About material.freeze method

When I call the material.freeze method and I change the color of the material, why does the color change take effect in the scene? Looks like the actual situation doesn’t match the description on the website.


this is my test : https://www.babylonjs-playground.com/#EPI4MZ#15

Welcome aboard!

I don’t see any color change when I click?

Thank you very much for your reply. Are you using version 6.10?
Here’s what happened when I clicked…

Thank you very much for your reply. Are you using version 6.10?
Here’s what happened when I clickek

Yes, I’m using the Playground which is currently in 6.10.0. Which OS and browser are you using?

macOS Ventura 13.4 & chrome 114.0.5735.198

I tried it on the windows system,I don’t see any color change when I click :open_mouth:

line 34 is always called during rendering (fps/s)
so you need to change this to call it only once.

See the following PG

ps.
@Evgeni_Popov
I found this about

mat.freeze();


mat.unfreeze();
–change Material Options–
mat.freeze();

If you change the material’s options as soon as you unfreeze it, and then freeze it afterwards, it won’t unfreeze.
with a small delay, but…
This seems to be more of a bug

You should normally be able to simply call material.markDirty() / material.markDirty(true) to update a frozen material, without having to call unfreeze.

However, we have an issue in the tracker to improve the management of frozen materials:


I found that my local project references the @babylonjs/core dependency package, and calling markDirty does not work after the material is frozen. And it’s normal on the playground.
This is my local pull 6.10.0 version code and playground code screenshots, they are not the same!
In addition, my local @babylonjs/core also has problems with morph under webGPUEngine. Modifying the influence from 0 to 1 will cause the model to scale, but the playground is normal.
Why is the code referenced by 6.10.0 @babylonjs/core and playground different?

It seems your local version is messed up, you should probably reinstall the repo.

There’s another project that references an older version of babylon, version 5.32.0 :smiling_face_with_tear:

Good news, the WebGPUEngine morph issue is now fixed after the update.
The markDirty of the material is still invalid, seemingly because subMesh.effect is null. Under what circumstances does effect become null?

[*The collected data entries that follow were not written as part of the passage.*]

Lemma join_workers_yield files ps acc :
  Forall worker_queues ps -> flat_map two_files ps ⊆ files ->
  yields (all_join files) (acc ++ map worker_ends ps)
    (ofold (fun sessions window => omap (fun session => sessions ++ [session]) (join_worker window))
       acc (map two_files ps)).
Proof.
  intros Hps. revert acc. induction Hps as [|p ps [Hp Hw] _ IH]; intros acc Hsub; simpl in *.
  - rewrite app_nil_r. apply yields_ret.
  - apply (yields_bind _ (acc ++ [worker_ends p])).
    + unfold omap. apply (yields_bind _ (worker_ends p)); [|apply yields_ret].
      apply (yields_bind _ (end_in Spsc PackToExecutionWorkerMessage ProducerEnd p.1.1)).
      { apply (join_queue_yields _ _ _ ConsumerEnd); [done|]. set_solver. }
      apply (yields_bind _ (end_in Spsc ExecutionWorkerToPackMessage ConsumerEnd p.2.1)).
      { apply (join_queue_yields _ _ _ ProducerEnd); [done|]. set_solver. }
      apply yields_ret.
    + specialize (IH (acc ++ [worker_ends p])). rewrite <- app_assoc in IH. apply IH. set_solver.
Qed.

Lemma split_at_app {E A} n (l1 l2 : list A) :
  n = len l1 -> split_at (E := E) n (l1 ++ l2) = Ok (l1, l2).
Proof.
  intros ->. unfold split_at. rewrite len_app. zcase; [|len_lia].
  by rewrite to_nat_len, take_app_length, drop_app_length.
Qed.

Lemma len_pool allocator count request_msg response_msg pool :
  0 <= count -> pool_of allocator count request_msg response_msg pool ->
  len pool.1 = if 0 <? count then 2 else 0.
Proof.
  unfold pool_of. intros Hc. destruct (Z.eqb_spec count 0) as [->|Hn]; [by intros ->|].
  rewrite (proj2 (Z.ltb_lt 0 count)) by lia. by intros (? & ? & _ & _ & ->).
Qed.

Lemma len_two_files ps : len (flat_map two_files ps) = 2 * len ps.
Proof. induction ps as [|p ps IH]; simpl; [done|]. rewrite !len_cons, IH. lia. Qed.

(** The session of the client for what the server created. *)
Definition client_of (allocator : File) (tpu progress : File * QueueEnd)
    (ps : list ((File * QueueEnd) * (File * QueueEnd))) (check_files simulate_files : list File) :
    ClientSession :=
  {| cs_allocator := file_id allocator;
     cs_tpu_to_pack := end_in Spsc TpuToPackMessage ConsumerEnd tpu.1;
     cs_progress_tracker := end_in Spsc ProgressMessage ConsumerEnd progress.1;
     cs_workers := map worker_ends ps;
     cs_check_workers := pool_ends PackToCheckWorkerMessage CheckWorkerToPackMessage check_files;
     cs_simulate_workers :=
       pool_ends PackToExecutionWorkerMessage ExecutionWorkerToPackMessage simulate_files |}.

If you call resetDrawCache(), for example.

I did call resetDrawCache, because the affected materials sometimes don’t recompile when the lights in the scene are destroyed. After fixing the version, this issue does not seem to exist either.

Thank you so mush. This sentence should be deleted,“scene.onAfterRenderObservable.add(() => mat.freeze());”.But it still toke effect when I clicked.Probably because chrome & macOS doesn’t support ubo.

// packages/dev/core/src/Materials/standardMaterial.ts

   if (mustRebind) {
       this.bindViewProjection(effect);
       // ubo.useUbo is always false(chrome & macOS)
       if (!ubo.useUbo || !this.isFrozen || !ubo.isSync || effect._forceRebindOnNextCall) 
       {
           // ...
           ubo.updateColor4("vDiffuseColor", this.diffuseColor, this.alpha);
           // ...
        }
    }

I’ll read it. Thank you very much!!!

Yes, we force the deactivation of uniform buffer support in macOS because of some bugs (I don’t remember exactly where…).

You can reenable them by doing engine.disableUniformBuffers = false;

I’ll have a try and hope I don’t run into those bugs, hhh.
I have a question I want to confirm with you again.In rendering optimization, material.freeze can play a great effect. It doesn’t just reduce the computation on the CPU, right?

Yes, it reduces the load on the CPU side only, but CPU is generally the bottleneck on the web, GPU rarely is.